Before the peaceful liberation in 1951, Tibet was a land-locked region without any modern industry. The locals lived on livestock breeding, and also on farming and handicraft business. Since the democratic reform in 1959, and especially the reform and opening up policy carried out after late 1978, Tibet has accelerated its economic construction, not only establishing modern industry and transport and telecommunication service sectors, but also making much headway in the original agriculture, animal husbandry and forestry sectors and commercial industry. In 2006, making full use of the opening of the Qinghai-Tibet Railway, Tibet maintained rapid social and economical development. GDP reached 29.005 billion Yuan; calculated in accordance with comparable prices, it meant a 13.4 percent increase from the previous year, the fastest growth in recent years. Of this, the added value of the primary sector was 5.104 billion Yuan (up 6.2 percent), secondary industry 8.003 billion Yuan (up 22.9 percent) and the tertiary sector 15.898 billion Yuan (up 11.7 percent). Per-capita GDP reached 10,396 Yuan, a rise of 11.9 percent.

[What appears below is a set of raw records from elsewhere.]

(** The links of a listing work.  The limit a listing uses is between 1 and 500
    whatever the query says; and the URL of a link, whose path is the escaped package and
    whose query has no other "?", asks for exactly this package, limit and cursor when
    it is requested: the server reads back the characters it escaped. *)
Theorem listing_link_roundtrip (raw pkg after : string) :
  let limit := listingLimit raw in
  1 ≤ limit ≤ 500 ∧
  ∃ path query, Cut (listingURL pkg limit after) "?" = (path, query, true) ∧
    (∃ segment, path = "/gimme/" +:+ segment ∧ PathUnescape segment = Some pkg) ∧
    listingLimit (query_get query "limit") = limit ∧ query_get query "after" = after.
Proof.
  intros limit. pose proof (listingLimit_bounds raw) as Hb. fold limit in Hb. split; [done|].
  destruct (limit_digits limit Hb) as (Hlim & Hamp & Hsemi & Heq & Hun).
  assert (Hpart : query_part ("limit" +:+ "=" +:+ Itoa limit) = Some ("limit", Itoa limit)%string)
    by by apply query_part_value.
  assert (Hfree : char_free "&" ("limit" +:+ "=" +:+ Itoa limit) = true) by (apply char_free_app; done).
  exists ("/gimme/" +:+ PathEscape pkg).
  exists (if String.eqb after "" then "limit" +:+ "=" +:+ Itoa limit
          else ("limit" +:+ "=" +:+ Itoa limit) +:+ "&" +:+ ("after" +:+ "=" +:+ QueryEscape after)).
  split; [|split; [|split]].
  - assert (Hpath : char_free "?" ("/gimme/" +:+ PathEscape pkg) = true)
      by (apply char_free_app; split; [done|apply PathEscape_free]).
    unfold listingURL. destruct (String.eqb after "").
    + rewrite <- str_app_assoc. by apply (Cut_app "?" ("/gimme/" +:+ PathEscape pkg)).
    + rewrite <- (Cut_app "?" ("/gimme/" +:+ PathEscape pkg)) by done. f_equal.
      by rewrite !str_app_assoc.
  - exists (PathEscape pkg). split; [done|apply PathUnescape_PathEscape].
  - destruct (String.eqb after ""); [rewrite query_get_one by done|rewrite query_get_cons by done];
      by rewrite Hpart.
  - destruct (String.eqb_spec after "") as [->|Hne].
    + rewrite query_get_one by done. by rewrite Hpart.
    + rewrite query_get_cons by done. rewrite Hpart. cbn [bool_decide].
      assert (Hafter : query_part ("after" +:+ "=" +:+ QueryEscape after) = Some ("after"%string, after)).
      { apply query_part_value; try done; [by apply QueryEscape_free; auto|apply QueryUnescape_QueryEscape]. }
      rewrite query_get_one; [by rewrite Hafter|].
      apply char_free_app. split; [done|]. apply char_free_app. split; [done|]. apply QueryEscape_free. auto.
Qed.

(** ** Files *)

Section files.
Context {T K : Type} `{ManagerLaws T} `{CacheLaws K} `{SemverLaws}.
Context `{HttpTime} `{ObjectInfos T} `{Negotiator}.
Implicit Types (svc : ContentService T K) (req : Request).

Lemma getPackage_store svc req package file response svc' :
  getPackage svc req package file = (response, svc') →
  objectStorageManager svc' = objectStorageManager svc.
Proof.
  unfold getPackage. destruct (_ && _); [by intros [= _ <-]|].
  destruct (getSlice package) as [slice|e]; [|by intros [= _ <-]].
  destruct (String.eqb file "/"); [by intros [= _ <-]|].
  destruct (GetFile _ _ _ _ _) as [[[obj enc]|e] svc1] eqn:Hget; intros [= _ <-]; by eapply GetFile_store.
Qed.

(** The headers every object is answered with. *)
Lemma object_headers_fixed osm obj so version :
  object_headers osm obj so version !! "Cache-Control" = Some (cacheControlHeader version) ∧
  object_headers osm obj so version !! "Vary" = Some "Accept-Encoding"%string ∧
  object_headers osm obj so version !! "Content-Encoding" = None.
Proof.
  unfold object_headers, set_header. repeat case_match; rewrite ?lookup_insert_eq;
    repeat (rewrite lookup_insert_ne by done); by rewrite ?lookup_singleton_eq, ?lookup_singleton_ne.
Qed.

Lemma object_response_spec osm req version file accepted obj enc response :
  object_response osm req version file accepted obj enc = response →
  rsp_Status response = 200%Z ∨ rsp_Status response = 304%Z →
  ∃ so, osm_Stat osm obj = Some so ∧ (enc = "" → identity accepted = true) ∧
    rsp_Headers response !! "Cache-Control" = Some (cacheControlHeader version) ∧
    rsp_Headers response !! "Vary" = Some "Accept-Encoding"%string ∧
    if notModified req (quoted_etag (info_ETag osm obj)) (info_LastModified osm obj)
    then rsp_Status response = 304%Z ∧ rsp_Body response = EmptyBody
    else rsp_Status response = 200%Z ∧
      rsp_Headers response !! "Content-Encoding" = (if String.eqb enc "" then None else Some enc) ∧
      rsp_Body response = match req_Method req with HEAD => EmptyBody | GET => ObjectBody (so_data so) end.
Proof.
  unfold object_response. intros <-. destruct (osm_Stat osm obj) as [so|] eqn:Hso; [|cbn; lia].
  destruct (String.eqb enc "" && negb (identity accepted)) eqn:Hid; [cbn; lia|]. intros _.
  destruct (object_headers_fixed osm obj so version) as (Hcc & Hvary & Henc).
  exists so. split; [done|]. split.
  { intros ->. cbn in Hid. by apply negb_false_iff in Hid. }
  destruct (notModified _ _ _); [done|]. cbn [rsp_Headers rsp_Status rsp_Body]. unfold set_header.
  destruct (String.eqb enc ""); repeat (rewrite lookup_insert_ne by done); rewrite ?lookup_insert_eq; done.
Qed.
Lemma createToken_201 am dr body status token am' :
  ts_inv (store am) → (∀ req, body = Some req → fresh_draws (store am) dr (rq_ExpirationDate req)) →
  createToken am dr body = (status, TokenBody token, am') →
  ts_inv (store am') ∧ (ts_reliable (store am) → ts_reliable (store am')) ∧ rs_Token token ≠ "" ∧
  ∃ e, ts_tokens (store am') !! rs_ID token = Some e ∧ TokenHash e = hashToken (rs_Token token) ∧ RevokedAt e = 0%Z ∧
    (ExpiresAt e = 0%Z ↔ rs_ExpiresAt token = 0%Z) ∧
    (rs_ExpiresAt token - Microsecond < ExpiresAt e ≤ rs_ExpiresAt token)%Z.
Proof.
  intros Hinv Hfresh. destruct body as [req|]; [|done]. cbn [createToken]. destruct (validate req); [done|].
  destruct (CreateToken am dr (rq_Name req) (rq_ExpirationDate req)) as [[[e raw]|err] am1] eqn:Hc; intros [= <- <- <-].
  destruct (CreateToken_spec _ _ _ _ _ _ Hinv (Hfresh req eq_refl) Hc) as (Hinv' & Hrel & buf & _ & -> & _ & He & Hin).
  cbn [rs_ID rs_Token rs_ExpiresAt]. split; [done|]. split; [done|]. split; [done|].
  destruct Hin as (m & e' & _ & _ & Hs & _ & Htok). exists e'. rewrite Htok, lookup_insert_eq. split; [done|].
  rewrite (stored_TokenHash _ _ Hs), He. split; [done|]. split; [by apply (stored_RevokedAt _ _ Hs); rewrite He|].
  split; [apply (stored_no_expiry _ _ Hs)|apply (stored_ExpiresAt _ _ Hs)].
Qed.
(** ** Steps *)

Inductive label :=
  (** A request that is answered at once. *)
  | Responds (c : circumstances) (hr : HttpRequest) (a : answer)
  (** A request that starts CreatePackage. *)
  | Receives (c : circumstances) (hr : HttpRequest) (name version file : string) (size : Z)
  (** A call of an upload in flight. *)
  | Proceeds (e : event)
  (** The answer to the request of an upload. *)
  | Replies (i : nat) (response : Response)
  (** The purge of the token store. *)
  | Purges (now : time).

Inductive serves : label → Site T K A P → Site T K A P → Prop :=
  | serve_answer s c hr a s' :
      dispatch s c hr = Answered a s' → serves (Responds c hr a) s s'
  | serve_upload s c hr name version file size s1 y :
      dispatch s c hr = Accepted name version file size s1 →
      moves (Publish name version file size) (si_System s1) y →
      serves (Receives c hr name version file size) s
        (with_waiting (with_system s1 y) (si_Waiting s1 ++ [length (sy_Uploads (si_System s1))]))
  | serve_call s e i y :
      own i e = true → moves e (si_System s) y → serves (Proceeds e) s (with_system s y)
  | serve_reply s i p err :
      i ∈ si_Waiting s → sy_Uploads (si_System s) !! i = Some p → pb_Phase p = Replied err →
      serves (Replies i (upload_response err)) s
        (with_waiting (count_request s "/packages" "POST" (rsp_Status (upload_response err)))
           (filter (λ j, j ≠ i) (si_Waiting s)))
  | serve_purge s now :
      serves (Purges now) s (with_auth s {| store := ts_Purge (store (si_Auth s)) now |}).

(** Runs whose every step satisfies a condition on the state it finds. *)
Inductive served (ok : label → Site T K A P → Prop) : Site T K A P → list label → Site T K A P → Prop :=
  | served_nil s : served ok s [] s
  | served_snoc s1 s2 s3 ls l : served ok s1 ls s2 → ok l s2 → serves l s2 s3 → served ok s1 (ls ++ [l]) s3.
(* ===== verification/PublishSpec.v ===== *)
(** What the publishing client guarantees: the archive of a directory holds its files, the
    server publishes it under their names, the command line may give its arguments in any
    order, a run reports success exactly when the server has accepted the upload, and a
    temporary file is left exactly when its removal fails. *)
From S2P Require Import Prelude GoStrings Errors Zip Archive Publish.
From Stdlib Require Import Ascii.

(** ** Paths *)

Lemma clean_segments_safe segs kept :
  Forall safe_segment segs → clean_segments false kept segs = reverse segs ++ kept.
Proof.
  intros Hs. revert kept. induction Hs as [|s segs (Hne & Hdot & Hup & _) _ IH]; intros kept; [done|]. cbn [clean_segments].
  apply String.eqb_neq in Hne as ->. apply String.eqb_neq in Hdot as ->. apply String.eqb_neq in Hup as ->. cbn [orb].
  by rewrite IH, reverse_cons, <- app_assoc.
Qed.

Lemma path_Clean_id p : safe_path p → path_Clean p = p.
Proof.
  intros Hp. unfold path_Clean. rewrite (safe_path_relative p Hp). cbv zeta.
  rewrite clean_segments_safe, app_nil_r, reverse_involutive, Join_Split by done.
  destruct (String.eqb_spec p ""); [|done]. by destruct (safe_path_nonempty p Hp).
Qed.

(** The name of a file below the root, by its segments. *)
Definition name_of (segs : list string) : string := if decide (segs = []) then "." else Join segs "/".

Lemma Join_snoc segs s : segs ≠ [] → Join (segs ++ [s]) "/" = Join segs "/" +:+ "/" +:+ s.
Proof.
  induction segs as [|x segs IH]; [done|]. intros _. destruct segs as [|y segs]; [done|].
  cbn [app]. rewrite !Join_cons_cons. change (y :: segs ++ [s]) with ((y :: segs) ++ [s]).
  by rewrite IH, !str_app_assoc.
Qed.

Lemma Join_safe segs : segs ≠ [] → Forall safe_segment segs → safe_path (Join segs "/").
Proof. intros Hne Hs. unfold safe_path. by rewrite Split_slash_safe. Qed.

Lemma path_Join_name segs s :
  Forall safe_segment segs → safe_segment s → path_Join (name_of segs) s = name_of (segs ++ [s]).
Proof.
  intros Hsegs Hs. unfold path_Join, name_of. rewrite (decide_False (P := segs ++ [s] = [])) by (by destruct segs).
  destruct (decide (segs = [])) as [->|Hne].
  - change ("." +:+ "/" +:+ s) with ("./" +:+ s). unfold path_Clean. cbn [HasPrefix]. cbv zeta.
    assert (Hrel : HasPrefix ("./" +:+ s) "/" = false) by done. rewrite Hrel.
    assert (Hsplit : Split ("./" +:+ s) "/" = "." :: Split s "/") by exact (Split_app "/" "." s eq_refl).
    rewrite Hsplit, (Split_free "/" s) by apply Hs.
    destruct Hs as (Hn & Hd & Hu & _). cbn [clean_segments]. cbn [String.eqb Ascii.eqb Bool.eqb orb].
    apply String.eqb_neq in Hn as Hn'. apply String.eqb_neq in Hd as ->. apply String.eqb_neq in Hu as ->.
    rewrite Hn'. cbn. by rewrite Hn'.
  - rewrite <- Join_snoc by done. apply path_Clean_id, Join_safe; [by destruct segs|].
    apply Forall_app. auto.
Qed.

Lemma name_of_inj segs segs' :
  Forall safe_segment segs → Forall safe_segment segs' → segs ≠ [] → segs' ≠ [] →
  name_of segs = name_of segs' → segs = segs'.
Proof.
  intros Hs Hs' Hne Hne'. unfold name_of. rewrite !decide_False by done. intros Heq.
  apply (f_equal (λ p, Split p "/")) in Heq. by rewrite !Split_slash_safe in Heq.
Qed.

(** ** The files of a tree *)

Lemma node_tree_ind (P : node → Prop) :
  (∀ f, P (Leaf f)) → (∀ err children, Forall (λ c, P c.2) children → P (Dir err children)) → ∀ n, P n.
Proof.
  intros Hleaf Hdir. fix IH 1. intros [f|err children]; [apply Hleaf|]. apply Hdir.
  induction children as [|[s n] l IHl]; constructor; [apply IH|apply IHl].
Qed.

(** The files, with their paths, in the order of the walk. *)
Fixpoint leaves (n : node) : list (list string * (string + opened)) :=
  match n with
  | Leaf f => [([], f)]
  | Dir _ children => flat_map (λ '(s, n), map (λ '(p, f), (s :: p, f)) (leaves n)) children
  end.

(** The names of the entries of each directory are names, and distinct. *)
Fixpoint tree_ok (n : node) : Prop :=
  match n with
  | Leaf _ => True
  | Dir _ children =>
      NoDup (map fst children) ∧
      (fix all (l : list (string * node)) : Prop :=
         match l with [] => True | (s, n) :: l => safe_segment s ∧ tree_ok n ∧ all l end) children
  end.

Lemma tree_ok_Dir err children :
  tree_ok (Dir err children) ↔ NoDup (map fst children) ∧ Forall (λ c, safe_segment c.1 ∧ tree_ok c.2) children.
Proof.
  cbn. assert (Hall : ∀ l, (fix all (l : list (string * node)) : Prop :=
         match l with [] => True | (s, n) :: l => safe_segment s ∧ tree_ok n ∧ all l end) l ↔
    Forall (λ c, safe_segment c.1 ∧ tree_ok c.2) l).
  { induction l as [|[s n] l IH]; [done|]. rewrite Forall_cons, IH. cbn. tauto. }
  by rewrite Hall.
Qed.

Lemma elem_of_leaves err children p f :
  (p, f) ∈ leaves (Dir err children) ↔ ∃ s n p', (s, n) ∈ children ∧ p = s :: p' ∧ (p', f) ∈ leaves n.
Proof.
  cbn. rewrite list_elem_of_In, in_flat_map. split.
  - intros ([s n] & Hin & ([p' f'] & [= <- <-] & Hin')%in_map_iff). exists s, n, p'.
    by rewrite !list_elem_of_In.
  - intros (s & n & p' & Hin & -> & Hin'). exists (s, n). rewrite !list_elem_of_In in *. split; [done|].
    apply in_map_iff. by exists (p', f).
Qed.

Lemma leaves_safe n : tree_ok n → ∀ p f, (p, f) ∈ leaves n → Forall safe_segment p.
Proof.
  induction n as [f0|err children IH] using node_tree_ind.
  - by intros _ p f [= -> _]%list_elem_of_singleton.
  - intros [_ Hok]%tree_ok_Dir p f (s & n & p' & Hin & -> & Hin')%elem_of_leaves. rewrite Forall_forall in Hok, IH.
    destruct (Hok _ Hin) as [Hs Hn]. constructor; [done|]. by eapply (IH _ Hin).
Qed.

Lemma leaves_NoDup n : tree_ok n → NoDup (map fst (leaves n)).
Proof.
  induction n as [f0|err children IH] using node_tree_ind; [intros _; apply NoDup_singleton|].
  intros [Hnd Hok]%tree_ok_Dir. induction children as [|[s n] l IHl]; [constructor|].
  apply Forall_cons in IH as [IHn IH]. apply Forall_cons in Hok as [[Hs Hn] Hok].
  cbn in Hnd. apply NoDup_cons in Hnd as [Hnew Hnd]. cbn. rewrite map_app. apply NoDup_app. split_and!.
  - rewrite map_map. rewrite (map_ext _ (λ x, s :: x.1)) by (by intros [? ?]).
    rewrite <- (map_map fst (cons s)). apply NoDup_fmap_2; [by intros ? ? [=]|by apply IHn].
  - intros p (x & -> & Hx)%list_elem_of_fmap (y & Heq & Hy)%list_elem_of_fmap.
    apply list_elem_of_fmap in Hx as ([p' f'] & -> & _). cbn in Heq. destruct y as [q f]. cbn in Heq. subst q.
    apply (elem_of_leaves err l) in Hy as (s' & n' & q & Hin & [= -> _] & _).
    apply Hnew. apply list_elem_of_fmap. by exists (s', n').
  - by apply IHl.
Qed.

(** ** The walk *)

(** No directory fails to be read. *)
Fixpoint readable (n : node) : Prop :=
  match n with
  | Leaf _ => True
  | Dir err children =>
      err = None ∧
      (fix all (l : list (string * node)) : Prop :=
         match l with [] => True | (_, n) :: l => readable n ∧ all l end) children
  end.

Section walk.
Variable write_err : string → option string.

The Lhasa Liuwo Bridge opened to traffic on April 30, 2007. It is the first overpass built in Tibet.
The proportion of added value of the three sectors was 17.6 percent, 27.6 percent and 54.8 percent respectively. Compared with 2005, the figures represented a fall of 1.5 percentage points for primary industry, and an increase of 2.3 and 0.8 percentage points for the secondary and tertiary sectors respectively.
Meanwhile, a number of preponderant major enterprises and non-State enterprises with Tibetan characteristics are coming to the fore, with various economic activities constantly developing in scale and variety. In 2006, the number of individual industrial and commercial households and private enterprises increased by over 7,500, the largest expansion ever.